Similarly, a court could conclude that the legislation violates the Equal Protection Clause as arbitrary and irrational. While it is unclear as to whether a court would apply the "strict scrutiny" standard or the much more relaxed "rational basis" test, it is our opinion that the legislation is constitutionally suspect under either test. As our Supreme Court has stated, where a "fundamental right" is not involved

... this Court applies the "rational relationship" test.... The scope of review should be limited "in cases involving a constitutional challenge to a statute because all statutes are presumed constitutional and, if possible, will be construed to render them valid." [ Curtis v. State, 345 S.C. 557, 569, 549 S.E.2d 591, 597 (2001)]. Under this analysis, [A] ... classification is justified if

"(1) the classification bears a reasonable relation to the legislative purpose sought to be effected; (2) the members of the class are treated alike under similar circumstances and conditions; and (3) the classification rests on some reasonable basis."

Hendrix v . Taylor, 353 S.C. 542, 550, 579 S.E.2d 320, 324 (2003), quoting Curtis, 345 S.C. at 574, 549 S.E.2d at 599-600.

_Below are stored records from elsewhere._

Definition info : RepositoryInfo :=
  {| description := JsStr "A test tool";
     homepage := JsNull;
     language := JsStr "Go";
     size := 120;
     stargazers_count := 42;
     forks_count := 7;
     open_issues_count := 3;
     created_at := "2020-01-01T00:00:00Z";
     updated_at := "2021-06-01T00:00:00Z";
     full_name := "octo/tool";
     has_pages := false;
     languages := [("Go", 2048%N); ("Shell", 16%N)];
     topics := [] |}.

Definition repoData : Upstream.Repo :=
  {| Upstream.description := JsStr "A test tool";
     Upstream.homepage := JsNull;
     Upstream.language := JsStr "Go";
     Upstream.size := 120;
     Upstream.stargazers_count := 42;
     Upstream.forks_count := 7;
     Upstream.open_issues_count := 3;
     Upstream.created_at := "2020-01-01T00:00:00Z";
     Upstream.updated_at := "2021-06-01T00:00:00Z";
     Upstream.full_name := "octo/tool";
     Upstream.has_pages := false |}.

Definition hit : Upstream.SearchItem :=
  {| Upstream.name := "main.go";
     Upstream.path := "cmd/main.go";
     Upstream.html_url := "https://example.org/octo/tool/cmd/main.go" |}.

(** An upstream where every request succeeds and the search has one hit. *)
Definition healthy (_ : JsValue) : Octokit :=
  {| repos_get := fun _ _ => Fulfilled repoData;
     repos_listLanguages :=
       fun _ _ => Fulfilled [("Go", 2048%N); ("Shell", 16%N)];
     repos_getAllTopics := fun _ _ => Fulfilled {| Upstream.names := [] |};
     search_code := fun _ _ => Fulfilled {| Upstream.items := [hit] |} |}.

(** An upstream that does not know the repository. *)
Definition notFound (_ : JsValue) : Octokit :=
  {| repos_get := fun _ _ => Rejected {| message := "Not Found" |};
     repos_listLanguages := fun _ _ => Rejected {| message := "Not Found" |};
     repos_getAllTopics := fun _ _ => Rejected {| message := "Not Found" |};
     search_code := fun _ _ => Rejected {| message := "Not Found" |} |}.

(** An upstream whose code search is rate limited. *)
Definition searchLimited (_ : JsValue) : Octokit :=
  {| repos_get := fun _ _ => Fulfilled repoData;
     repos_listLanguages :=
       fun _ _ => Fulfilled [("Go", 2048%N); ("Shell", 16%N)];
     repos_getAllTopics := fun _ _ => Fulfilled {| Upstream.names := [] |};
     search_code :=
       fun _ _ => Rejected {| message := "API rate limit exceeded" |} |}.

(** The identity stands in for the host's date formatting. *)
Definition isoDate (s : string) : string := s.

Definition settings : UserSettings := {| githubToken := JsStr "ghp_token" |}.

End Sample.

(* ------------------------------------------------------------------ *)
(** ** The sentences of the statistics answer, and the specification's
       reading of its dispatch *)

Definition languageSentence (info : RepositoryInfo) : string :=
  "The repository uses "
    ++ ofNumber (N.of_nat (List.length (Object_keys (languages info))))
    ++ " languages: " ++ join ", " (Object_keys (languages info)).

Definition starsForksSentence (info : RepositoryInfo) : string :=
  "The repository has " ++ ofNumber (stargazers_count info) ++ " stars and "
    ++ ofNumber (forks_count info) ++ " forks".

Definition openIssuesSentence (info : RepositoryInfo) : string :=
  "There are currently " ++ ofNumber (open_issues_count info) ++ " open issues".

Definition snapshot (toLocaleDateString : string -> string)
    (info : RepositoryInfo) : string :=
  "Repository statistics:" ++ newline
    ++ "- Size: " ++ ofNumber (size info) ++ "KB" ++ newline
    ++ "- Stars: " ++ ofNumber (stargazers_count info) ++ newline
    ++ "- Forks: " ++ ofNumber (forks_count info) ++ newline
    ++ "- Open Issues: " ++ ofNumber (open_issues_count info) ++ newline
    ++ "- Created: " ++ toLocaleDateString (created_at info) ++ newline
    ++ "- Last Updated: " ++ toLocaleDateString (updated_at info).

(** The dispatch as the specification words it: a substring test on the
    lower-cased question, first match wins. *)
Definition generateStatistics_spec (toLocaleDateString : string -> string)
    (info : RepositoryInfo) (question : string) : string :=
  let lowered := toLowerCase question in
  if includes lowered "language" then languageSentence info
  else if includes lowered "popular" || includes lowered "stars"
  then starsForksSentence info
  else if includes lowered "issue" then openIssuesSentence info
  else snapshot toLocaleDateString info.

(** The four advisories of the suggestion generator, each with its test,
    in the order of the source. *)
Definition advisories (info : RepositoryInfo) : list (bool * string) :=
  [ (negb (truthy (description info)),
     "Add a repository description to help users understand the project better");
    (negb (truthy (homepage info)) && negb (has_pages info),
     "Consider adding a homepage or enabling GitHub Pages");
    ((List.length (topics info) =? 0)%nat,
     "Add repository topics to improve discoverability");
    ((20 <? open_issues_count info)%N,
     "Consider addressing some open issues to improve repository health") ].

(* ------------------------------------------------------------------ *)
(** ** The clauses of the general answer *)

Definition homepageClause (info : RepositoryInfo) : string :=
  if truthy (homepage info)
  then "You can find more information at " ++ render (homepage info) ++ "."
  else "".

Definition topicsClause (info : RepositoryInfo) : string :=
  match topics info with
  | [] => ""
  | _ :: _ =>
      "It's tagged with the following topics: "
        ++ join ", " (topics info) ++ "."
  end.

Definition aboutSentence (info : RepositoryInfo) : string :=
  "This repository is "
    ++ render (jsOr (description info) (JsStr "a project"))
    ++ " written primarily in " ++ render (language info) ++ ". "
    ++ homepageClause info ++ " " ++ topicsClause info.

Definition plainSentence (info : RepositoryInfo) : string :=
  "I found some general information about the repository: "
    ++ render (description info).

(* ------------------------------------------------------------------ *)
(** ** Upstream failures *)

(** One of the three requests of the repository fetch is rejected with
    [e], the earlier ones having succeeded. *)
Definition fetchRejects (octokit : Octokit) (owner repo : string)
    (e : JsError) : Prop :=
  repos_get octokit owner repo = Rejected e
  \/ (exists d, repos_get octokit owner repo = Fulfilled d
       /\ repos_listLanguages octokit owner repo = Rejected e)
  \/ (exists d l, repos_get octokit owner repo = Fulfilled d
       /\ repos_listLanguages octokit owner repo = Fulfilled l
       /\ repos_getAllTopics octokit owner repo = Rejected e).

In this instance, candidates for the same office are not being treated alike under similar circumstances and conditions. We are aware of no reasonable basis upon which the disparate treatment between incumbent candidates and non-incumbent may be made.

Page 6

Conclusion

While only a court could determine that H.3683, if enacted, is unconstitutional, it is our opinion that the legislation is constitutionally suspect. If enacted, the statute would, of course, be given the presumption of constitutionality. However, if challenged in court, the court could well conclude that the statute violates Art. I, § 5 of the State Constitution as well as the Equal Protection Clause of the State and Federal Constitutions. Moreover, a number of decisions, referenced above, conclude that ballot restrictions implicate First Amendment rights protecting political association. In our opinion, the legislation favors incumbents over non-incumbents without a rational basis therefor. Furthermore, as it was recognized in Smith v . Bd. of Education Commrs. For The City of Chicago, 587 F.Supp. 1136, 1151 (N.D. Ill. 1984), "[i]t is clearly in the interest of a free society to promote, rather than chill, political challenge." A court could conclude that such a provision "chills" the candidacy of non-incumbents by putting them at a disadvantage to incumbents who would pay a simple filing fee in lieu of being put to the task of obtaining the necessary names on a petition in order to run for the Spartanburg County school board.

Very truly yours,

/s/
Robert D. Cook
Assistant Deputy Attorney General

RDC/an


--------

Notes:

See, Fulani, supra. It could be argued that a fundamental right is involved here - the sanctity of the election process and the right to vote for the candidate of one's choice as well as the right of political association. If a court were to hold that a fundamental right was involved, obviously, the reason for the disparity between incumbents and non-incumbents would be required to be compelling and the statute would need to be narrowly tailored to meet that compelling interest. Fulani, supra. In our opinion, no such compelling interest or narrow tailoring can be shown. See, McCarthy v. Kirkpatrick, 420 F.Supp. 366 (W.D.Mo. 1976) [statutory scheme under which independent candidates were required to file petitions 188 days before the election, whereas candidates of parties were not nominated until August and candidates in new political parties did not have to file petitions until July 31, denied equal protection; in addition, independent presidential candidate was denied equal protection by fact that candidates of parties could have their names appear on the ballot whereas independent candidates were required to have the names of their presidential electors appear on the ballot.]